Children with autism may be good at reading a text one word at a time, but simultaneously have problems in understanding and retelling the content of what they read. Research now shows the importance, for these children, of extensive language assessment and follow-up over time.
Children with autism have difficulties in communication and social interaction, and many also have delayed language development. At the same time, the language ability of children with autism is known to vary widely, from not speaking at all to having well-developed language for their age.
It’s usually a deviant language development that parents worry about first.”
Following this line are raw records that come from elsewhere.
Lemma drain_loop_spec n sink fuel others s w :
  wf s -> (spool_len s + others_length others < fuel)%nat ->
  let '(did, (s', _)) := drain_loop n sink fuel others s w in wf s' /\ drains n sink (sp_cfg s) (abs s) did (abs s').
Proof.
  revert others s w. induction fuel as [|fuel IH]; intros others s w W0 Hf; [lia|]. cbn [drain_loop]. unfold drain_pass.
  set (gaps := default ([], []) (head others)). destruct gaps as [g1 g2] eqn:Eg. cbn [fst snd].
  assert (others_length others = length g1 + length g2 + others_length (tail others))%nat as Hol.
  { subst gaps. destruct others as [|[a b] os]; [by injection Eg as <- <-|]. cbn in Eg. by injection Eg as <- <-. }
  destruct (pushes_abs g1 s W0) as (W1 & Ha1 & Hc1). set (s1 := pushes g1 s) in *. destruct (file_io w) as [f1 w1].
  assert (length (q_entries (abs s1)) <= length (sp_queue s) + length g1)%nat as Hlen1.
  { rewrite Ha1. destruct (pushes_grown (sp_cfg s) g1 (abs s) (abs_ordered s W0)) as (_ & _ & gone & l & new & Eq & -> & Hnew & _).
    rewrite <- abs_length, Eq, !length_app. lia. }
  assert (forall did q', drains n sink (sp_cfg s) (abs s1) did q' -> drains n sink (sp_cfg s) (abs s) (did_pushes n g1 ++ did) q') as Hpre.
  { intros did q' Hd. apply drains_pushes. by rewrite <- Ha1. }
  destruct (front_reads f1 s1 W1) as [-> _]. unfold q_read. destruct (q_entries (abs s1)) as [|[seq p] r] eqn:Eq.
  { split; [done|]. rewrite <- (app_nil_r (did_pushes n g1)). apply Hpre. by apply drains_empty. }
  destruct (reads f1 seq); [|split; [done|]; apply Hpre; by eapply drains_unread]. cbn [se_payload se_seq].
  destruct (pushes_abs g2 s1 W1) as (W2 & Ha2 & Hc2). set (s2 := pushes g2 s1) in *. rewrite Hc1 in Ha2.
  pose proof (abs_ordered s1 W1) as Ho1. pose proof (pushes_grown (sp_cfg s) g2 (abs s1) Ho1) as Hg2.
  pose proof (front_after _ _ _ _ _ _ Ho1 Eq Hg2) as Hge. pose proof (abs_ordered s2 W2) as Ho2.
  assert (forall s3 w3 f stays did, wf s3 -> sp_cfg s3 = sp_cfg s -> abs s3 = q_drop f stays seq (abs s2) ->
    (forall l q', drains n sink (sp_cfg s) (q_settle f stays seq (q_pushes (sp_cfg s) g2 (abs s1))) l q' -> drains n sink (sp_cfg s) (abs s1) (did_pushes n g2 ++ did ++ l) q') ->
    let '(l, (s', _)) := drain_loop n sink fuel (tail others) s3 w3 in wf s' /\ drains n sink (sp_cfg s) (abs s) ((did_pushes n g1 ++ did_pushes n g2 ++ did) ++ l) (abs s')) as Hgo.
  { intros s3 w3 f stays did W3 Hc3 Ha3 Hnext. assert (abs s3 = q_settle f stays seq (q_pushes (sp_cfg s) g2 (abs s1))) as Ha3'.
    { rewrite Ha3, <- Ha2. apply drop_settle; [done|by rewrite Ha2]. }
    destruct (settle_after (length g2) (abs s1) (q_pushes (sp_cfg s) g2 (abs s1)) f stays seq p r Ho1 Eq Hg2) as (_ & _ & _ & Hlen3). rewrite <- Ha3', Eq in Hlen3.
    specialize (IH (tail others) s3 w3 W3). destruct (drain_loop n sink fuel (tail others) s3 w3) as [l [s' w']].
    destruct IH as [W' Hd]. { unfold spool_len in *. rewrite <- abs_length. cbn [length] in *. lia. }
    split; [done|]. rewrite <- app_assoc. apply Hpre. rewrite <- app_assoc. apply Hnext. by rewrite <- Ha3', <- Hc3. }
  assert (sp_cfg s2 = sp_cfg s) as Hc2' by congruence.
  destruct (decode_event p) as [e|] eqn:Ed.
  - destruct (deliver sink e w1) as [r0 w2]. destruct (file_io w2) as [f3 w3]. destruct (remove_abs f3 seq s2 W2) as [W3 Ha3].
    pose proof (step_cfg s2 (OpRemove f3 seq)) as Hc3. cbn in Hc3. rewrite Hc2' in Hc3.
    assert (settled r0 -> let '(l, (s', _)) := drain_loop n sink fuel (tail others) (remove f3 seq s2).2 w3 in
      wf s' /\ drains n sink (sp_cfg s) (abs s) ((((did_pushes n g1 ++ did_pushes n g2) ++ [DidDeliver (sink_name sink) e r0]) ++ [DidRemove n f3 seq]) ++ l) (abs s')) as Htaken.
    { intros Hr0. specialize (Hgo _ w3 f3 (negb (removes f3 seq)) [DidDeliver (sink_name sink) e r0; DidRemove n f3 seq] W3 Hc3 Ha3).
      destruct (drain_loop n sink fuel (tail others) (remove f3 seq s2).2 w3) as [l [s' w']].
      destruct Hgo as [W' Hd]; [intros l' q' Hl; by eapply drains_deliver|]. split; [done|]. rewrite <- !app_assoc in Hd. rewrite <- !app_assoc. exact Hd. }
    destruct r0 as [u|x]; [|destruct (is_retryable x) eqn:Ex].
    + specialize (Htaken I). destruct (drain_loop n sink fuel (tail others) (remove f3 seq s2).2 w3) as [l [s' w']]. exact Htaken.
    + split; [done|]. rewrite <- app_assoc. apply Hpre. rewrite Ha2. by eapply drains_stop.
    + specialize (Htaken Ex). destruct (drain_loop n sink fuel (tail others) (remove f3 seq s2).2 w3) as [l [s' w']]. exact Htaken.
  - destruct (file_io w1) as [f3 w3]. destruct (quarantine_abs f3 seq s2 W2) as [W3 Ha3].
    pose proof (step_cfg s2 (OpQuarantine f3 seq)) as Hc3. cbn in Hc3. rewrite Hc2' in Hc3.
    specialize (Hgo _ w3 f3 (negb (renames f3 seq) && negb (removes f3 seq)) [DidQuarantine n f3 seq] W3 Hc3 Ha3).
    destruct (drain_loop n sink fuel (tail others) (quarantine f3 seq s2).2 w3) as [l [s' w']].
    destruct Hgo as [W' Hd]; [intros l' q' Hl; by eapply drains_quarantine|]. split; [done|]. rewrite <- !app_assoc in Hd. rewrite <- !app_assoc. exact Hd.
Qed.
Emilia Carlsson, PhD at Sahlgrenska Academy, University of Gothenburg, and a licensed and registered speech and language pathologist at the Gillberg Neuropsychiatry Centre in Gothenburg
For her thesis, she studied language ability in children with autism. She started with a large group, identified through screening at child health centers, who had already been diagnosed by two and a half years of age. Of these, 85 children were followed up by speech and language pathologists at age seven or eight. In parallel, a control group of more than 100 children without autism were recruited at preschool and compulsory school.
Risk of overestimation
About half of the children with autism proved to find reading difficult, while roughly a third were able to read well. Some children with autism were adept at single-word reading but had difficulty in understanding the text, which might result in others overestimating their reading ability.
The results also showed that the children with autism found narration difficult. Their retellings were shorter and less complex, compared not only with their peers but also with younger children without autism who were otherwise at the same language level.
Ability to retell a story proved to be linked to both language proficiency and visual, nonverbal ability. The latter was tested by asking the children to arrange pictures in the right order to create a logical sequence of events.
Long-term follow-up important
Carlsson’s research showed an association between early language ability and subsequent reading skill. Children with autism who could read well at age eight had already shown superior linguistic ability at age three, while the older children who had problems with reading had experienced more severe early language difficulties as well.
Undergoing comprehensive language assessment and also being followed up by speech and language pathologists over time may therefore be described as key elements in the care and nurture of children with autism.
More knowledge of how reading and narrative skills are linked to other aspects of language proficiency is important, so that the right support and intervention can be provided for these children.”